#### Task to carry out
Please print every line of the material below exactly.

━━━━━━━━━━━━━━━━

(** [matchAligned bm bipos r]: the [r] slots from the start of byte [bipos]
    lie inside the buffer and are free. *)
Lemma matchAligned_spec bm (bn : nat) r :
  slice_ok bm -> (bn <= length bm)%nat -> 1 <= r <= max_int64 ->
  exists ok,
    Bitmap.matchAligned bm (Z.of_nat bn) r = Some ok /\
    (ok = true <->
     8 * Z.of_nat bn + r <= slots bm /\ free_run bm (8 * Z.of_nat bn) r).
Proof.
  intros Hok Hbn Hr. pose proof Hok as Hok2.
  unfold slice_ok, slots, len, max_int64 in Hok2. unfold max_int64 in Hr.
  pose proof (Z.div_mod r 8 ltac:(lia)) as Hdm.
  pose proof (Z.mod_pos_bound r 8 ltac:(lia)) as Hmb.
  assert (Hn0 : 0 <= r / 8) by (apply Z.div_pos; lia).
  unfold Bitmap.matchAligned. rewrite shr64_3, land_7.
  rewrite add64_id by (unfold min_int64, max_int64; lia).
  unfold slots, len.
  destruct (Z.ltb_spec (Z.of_nat (length bm)) (Z.of_nat bn + r / 8)) as [Hlong|Hfits].
  { exists false. split; [reflexivity|]. split; [discriminate|]. intros [H _]. lia. }
  destruct (matchAligned_loop_spec bm Hok (Z.to_nat (r / 8)) bn ltac:(lia))
    as [[E F]|[E F]]; rewrite E; simpl; rewrite Z2Nat.id in F by lia.
  2:{ exists false. split; [reflexivity|]. split; [discriminate|].
      intros [_ H]. exfalso. apply F. apply (free_run_shorter bm _ _ r); [lia | exact H]. }
  replace (Z.of_nat (bn + Z.to_nat (r / 8))) with (Z.of_nat bn + r / 8) by lia.
  destruct (Z.eqb_spec (r mod 8) 0) as [Hm|Hm].
  { exists true. split; [reflexivity|]. split; [|reflexivity]. intros _.
    split; [lia|]. replace r with (8 * (r / 8)) by lia. exact F. }
  destruct (Z.leb_spec (Z.of_nat (length bm)) (Z.of_nat bn + r / 8)) as [Hend|Hin].
  { exists false. split; [reflexivity|]. split; [discriminate|]. intros [H _]. lia. }
  destruct (at_index_lookup bm (bn + Z.to_nat (r / 8))%nat ltac:(lia)) as (c & Hc & Hl).
  replace (Z.of_nat (bn + Z.to_nat (r / 8))) with (Z.of_nat bn + r / 8) in Hc by lia.
  rewrite Hc. simpl.
  assert (Htail : byte_eqb (band c (shl8 xff (wrapU64 (sub64 8 (r mod 8))))) x00 = true
                  <-> free_run bm (8 * Z.of_nat bn + 8 * (r / 8)) (r mod 8)).
  { rewrite band_zero_iff.
    replace (8 * Z.of_nat bn + 8 * (r / 8))
      with (8 * Z.of_nat (bn + Z.to_nat (r / 8)) + 0) by lia.
    rewrite <- (window_free_run bm _ c 0 (r mod 8) Hl) by lia.
    split.
    - intros H t Ht Htw. apply H; [lia|]. rewrite mask_head by lia.
      apply Z.ltb_lt. lia.
    - intros H t Ht Hb. rewrite mask_head in Hb by lia.
      apply Z.ltb_lt in Hb. apply H; lia. }
  destruct (byte_eqb (band c _) x00) eqn:Eb.
  - exists true. split; [reflexivity|]. split; [|reflexivity]. intros _.
    split; [lia|].
    assert (G : free_run bm (8 * Z.of_nat bn) (8 * (r / 8) + r mod 8)).
    { apply free_run_split; [lia | lia|]. split; [exact F|].
      apply Htail. reflexivity. }
    replace (8 * (r / 8) + r mod 8) with r in G by lia. exact G.
  - exists false. split; [reflexivity|]. split; [discriminate|]. intros [_ H].
    assert (G : free_run bm (8 * Z.of_nat bn) (8 * (r / 8) + r mod 8)).
    { replace (8 * (r / 8) + r mod 8) with r by lia. exact H. }
    apply free_run_split in G; [|lia|lia]. destruct G as [_ G].
    apply Htail in G. congruence.
Qed.

Lemma FindFreeSpot_loop_cons bm lng j c rest :
  Bitmap.FindFreeSpot_loop bm lng j (c :: rest) =
  if (Bitmap.scan c xff 8 =? 0)%nat
  then Bitmap.FindFreeSpot_loop bm lng (j + 1) rest
  else
    ok ← Bitmap.matchAligned bm (j + 1) (sub64 lng (Z.of_nat (Bitmap.scan c xff 8)));
    if ok : bool then Some (Bitmap.spot j (Bitmap.scan c xff 8), true)
    else Bitmap.FindFreeSpot_loop bm lng (j + 1) rest.
Proof. reflexivity. Qed.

━━━━━━━━━━━━━━━━

#### Answer section
(** [matchAligned bm bipos r]: the [r] slots from the start of byte [bipos]
    lie inside the buffer and are free. *)
Lemma matchAligned_spec bm (bn : nat) r :
  slice_ok bm -> (bn <= length bm)%nat -> 1 <= r <= max_int64 ->
  exists ok,
    Bitmap.matchAligned bm (Z.of_nat bn) r = Some ok /\
    (ok = true <->
     8 * Z.of_nat bn + r <= slots bm /\ free_run bm (8 * Z.of_nat bn) r).
Proof.
  intros Hok Hbn Hr. pose proof Hok as Hok2.
  unfold slice_ok, slots, len, max_int64 in Hok2. unfold max_int64 in Hr.
  pose proof (Z.div_mod r 8 ltac:(lia)) as Hdm.
  pose proof (Z.mod_pos_bound r 8 ltac:(lia)) as Hmb.
  assert (Hn0 : 0 <= r / 8) by (apply Z.div_pos; lia).
  unfold Bitmap.matchAligned. rewrite shr64_3, land_7.
  rewrite add64_id by (unfold min_int64, max_int64; lia).
  unfold slots, len.
  destruct (Z.ltb_spec (Z.of_nat (length bm)) (Z.of_nat bn + r / 8)) as [Hlong|Hfits].
  { exists false. split; [reflexivity|]. split; [discriminate|]. intros [H _]. lia. }
  destruct (matchAligned_loop_spec bm Hok (Z.to_nat (r / 8)) bn ltac:(lia))
    as [[E F]|[E F]]; rewrite E; simpl; rewrite Z2Nat.id in F by lia.
  2:{ exists false. split; [reflexivity|]. split; [discriminate|].
      intros [_ H]. exfalso. apply F. apply (free_run_shorter bm _ _ r); [lia | exact H]. }
  replace (Z.of_nat (bn + Z.to_nat (r / 8))) with (Z.of_nat bn + r / 8) by lia.
  destruct (Z.eqb_spec (r mod 8) 0) as [Hm|Hm].
  { exists true. split; [reflexivity|]. split; [|reflexivity]. intros _.
    split; [lia|]. replace r with (8 * (r / 8)) by lia. exact F. }
  destruct (Z.leb_spec (Z.of_nat (length bm)) (Z.of_nat bn + r / 8)) as [Hend|Hin].
  { exists false. split; [reflexivity|]. split; [discriminate|]. intros [H _]. lia. }
  destruct (at_index_lookup bm (bn + Z.to_nat (r / 8))%nat ltac:(lia)) as (c & Hc & Hl).
  replace (Z.of_nat (bn + Z.to_nat (r / 8))) with (Z.of_nat bn + r / 8) in Hc by lia.
  rewrite Hc. simpl.
  assert (Htail : byte_eqb (band c (shl8 xff (wrapU64 (sub64 8 (r mod 8))))) x00 = true
                  <-> free_run bm (8 * Z.of_nat bn + 8 * (r / 8)) (r mod 8)).
  { rewrite band_zero_iff.
    replace (8 * Z.of_nat bn + 8 * (r / 8))
      with (8 * Z.of_nat (bn + Z.to_nat (r / 8)) + 0) by lia.
    rewrite <- (window_free_run bm _ c 0 (r mod 8) Hl) by lia.
    split.
    - intros H t Ht Htw. apply H; [lia|]. rewrite mask_head by lia.
      apply Z.ltb_lt. lia.
    - intros H t Ht Hb. rewrite mask_head in Hb by lia.
      apply Z.ltb_lt in Hb. apply H; lia. }
  destruct (byte_eqb (band c _) x00) eqn:Eb.
  - exists true. split; [reflexivity|]. split; [|reflexivity]. intros _.
    split; [lia|].
    assert (G : free_run bm (8 * Z.of_nat bn) (8 * (r / 8) + r mod 8)).
    { apply free_run_split; [lia | lia|]. split; [exact F|].
      apply Htail. reflexivity. }
    replace (8 * (r / 8) + r mod 8) with r in G by lia. exact G.
  - exists false. split; [reflexivity|]. split; [discriminate|]. intros [_ H].
    assert (G : free_run bm (8 * Z.of_nat bn) (8 * (r / 8) + r mod 8)).
    { replace (8 * (r / 8) + r mod 8) with r by lia. exact H. }
    apply free_run_split in G; [|lia|lia]. destruct G as [_ G].
    apply Htail in G. congruence.
Qed.

Lemma FindFreeSpot_loop_cons bm lng j c rest :
  Bitmap.FindFreeSpot_loop bm lng j (c :: rest) =
  if (Bitmap.scan c xff 8 =? 0)%nat
  then Bitmap.FindFreeSpot_loop bm lng (j + 1) rest
  else
    ok ← Bitmap.matchAligned bm (j + 1) (sub64 lng (Z.of_nat (Bitmap.scan c xff 8)));
    if ok : bool then Some (Bitmap.spot j (Bitmap.scan c xff 8), true)
    else Bitmap.FindFreeSpot_loop bm lng (j + 1) rest.
Proof. reflexivity. Qed.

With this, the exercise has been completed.